Activity:
Find the line with "ht_abs kf H s L0" in the records below. Copy it and every line after it, up to and including the line with "- apply Forall_cons in Hok as [Hop Hok].".
##########
(** One round of HashTableClear per remaining entry; the iterator stays valid
    when the entry it has just returned is removed. *)
Lemma clear_loop_run kf H (rem : list Z) : forall fuel s L A it,
  ht_rep kf H s L A -> (length rem < fuel)%nat ->
  KeyIndex it < MaxKeys (h_table s) -> it_rep (h_table s) L it rem ->
  (forall e, in_table (h_table s) L e -> e ∈ rem) ->
  if decide (entry_addr (h_table s) (MaxKeys (h_table s)) ∈ dom (h_links s)) then
    exists s' L', clear_loop fuel it None s = Ok (tt, s') /\ ht_rep kf H s' L' ∅ /\ same_shape s s'
  else clear_loop fuel it None s = Err MemFault.
Proof.
  induction rem as [|x rem IH]; intros fuel s L A it Rep Hf Hk Hit Hall;
    (destruct fuel as [|fuel]; [simpl in Hf; lia|]); simpl; unfold mbind, M_bind.
  - pose proof (iterator_next_run kf H s L A it [] Rep Hit Hk) as Hnext. simpl in Hnext.
    case_decide as Hend; rewrite elem_of_dom in Hend; cycle 1.
    { apply eq_None_not_Some in Hend. rewrite Hend in Hnext. by rewrite Hnext. }
    destruct Hend as [c Hc]. rewrite Hc in Hnext. destruct Hnext as (it' & -> & _).
    exists s, L. split; [done|]. split; [|by destruct s as [[]]].
    rewrite <- (table_empty kf H s L A); [done|done|]. intros e He%Hall. set_solver.
  - pose proof (iterator_next_run kf H s L A it (x :: rem) Rep Hit Hk)
      as (i & pre & cur & Hi & HL & -> & ->).
    assert (Hx0 : x <> NULL).
    { destruct (rep_buckets kf H s L A Rep i Hi) as (ys & Hy & _ & Hb). simplify_eq.
      rewrite Forall_app, Forall_cons in Hb. naive_solver. }
    rewrite (proj2 (Z.eqb_neq x NULL) Hx0).
    destruct (remove_entry_run kf H s L A Rep i pre x cur Hi HL) as (s1 & -> & Rep1 & Hsh).
    cbn [ret]. pose proof Hsh as (Et & Em & Hdom).
    assert (Ead : forall j, entry_addr (h_table s1) j = entry_addr (h_table s) j).
    { intros j. by rewrite Et. }
    assert (Emax : MaxKeys (h_table s1) = MaxKeys (h_table s)) by (by rewrite Et).
    assert (Hit1 : it_rep (h_table s1) (<[entry_addr (h_table s) i := pre ++ cur]> L)
      (it_at (h_table s) i cur) (cur ++ buckets_from (h_table s) L (i + 1))).
    { rewrite Et. left. exists i, pre, cur. split_and!; [lia|simpl; lia|apply lookup_insert_eq|done|].
      f_equal. symmetry. apply (buckets_from_insert (h_table s)). lia. }
    assert (Hall1 : forall e, in_table (h_table s1) (<[entry_addr (h_table s) i := pre ++ cur]> L) e ->
      e ∈ cur ++ buckets_from (h_table s) L (i + 1)).
    { intros e He. rewrite Et in He.
      apply (in_table_update kf H s L A Rep i (pre ++ x :: cur) _ e Hi HL) in He.
      assert (Hin : in_table (h_table s) L e /\ e <> x).
      { destruct He as [He|[He Hne]]; [|set_solver]. split; [exists i, (pre ++ x :: cur); set_solver|].
        destruct (proj1 (rep_lists kf H s L A Rep) _ _ HL) as [[_ Hnd]%NoDup_cons _].
        rewrite NoDup_app, NoDup_cons in Hnd. set_solver. }
      destruct Hin as [Hin Hne]. specialize (Hall e Hin). set_solver. }
    specialize (IH fuel s1 _ _ (it_at (h_table s) i cur) Rep1 ltac:(simpl in Hf; lia)
      ltac:(rewrite Emax; simpl; lia) Hit1 Hall1).
    rewrite Emax, Ead, Hdom in IH. case_decide; [|exact IH].
    destruct IH as (s2 & L2 & E2 & Rep2 & Hsh2).
    exists s2, L2. split; [exact E2|]. split; [done|]. by eapply same_shape_trans.
Qed.

(** * Theorems *)

(** C7: Any sequence of insertions, lookups, removals by key or by entry and
    size queries, run on a table that holds the map [A] from key values to
    entries, returns what the map operations return (the previous or removed
    entry, NULL when there is none, the number of elements modulo 2^32) and
    leaves a table that holds the resulting map: every bucket stays a sorted
    list of the entries that hash to it, entries with equal keys replace each
    other, and lists outside the table are unchanged. *)
Theorem hash_ops_refine kf H ops : forall s L0 A rs A',
  ht_abs kf H s L0 A -> Forall (op_ok kf s L0) ops -> map_run kf ops A = Some (rs, A') ->
  exists s', hash_exec_all ops s = Ok (rs, s') /\ ht_abs kf H s' L0 A' /\ same_shape s s'.
Proof.
  induction ops as [|op ops IH]; intros s L0 A rs A' Habs Hok Hrun; simpl in Hrun.
  - simplify_eq. exists s. split; [done|]. split; [done|]. by destruct s as [[]].
  - apply Forall_cons in Hok as [Hop Hok].
    destruct (map_step kf op A) as [[r A1]|] eqn:Es; [|done]. simpl in Hrun.
    destruct (map_run kf ops A1) as [[rs1 A2]|] eqn:Er; [|done]. simplify_eq/=.
    destruct (hash_exec_refines kf H op s L0 A r A1 Habs Hop Es) as (s1 & E1 & Habs1 & Hsh1).
    destruct (IH s1 L0 A1 rs1 A' Habs1) as (s2 & E2 & Habs2 & Hsh2); [|done|].
    { eapply Forall_impl; [exact Hok|]. intros op'. by apply same_shape_op_ok. }
    exists s2. split; [|split; [done|by eapply same_shape_trans]].
    unfold mbind, M_bind. by rewrite E1, E2.
Qed.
##########
Reply to the task:
  ht_abs kf H s L0 A -> Forall (op_ok kf s L0) ops -> map_run kf ops A = Some (rs, A') ->
  exists s', hash_exec_all ops s = Ok (rs, s') /\ ht_abs kf H s' L0 A' /\ same_shape s s'.
Proof.
  induction ops as [|op ops IH]; intros s L0 A rs A' Habs Hok Hrun; simpl in Hrun.
  - simplify_eq. exists s. split; [done|]. split; [done|]. by destruct s as [[]].
  - apply Forall_cons in Hok as [Hop Hok].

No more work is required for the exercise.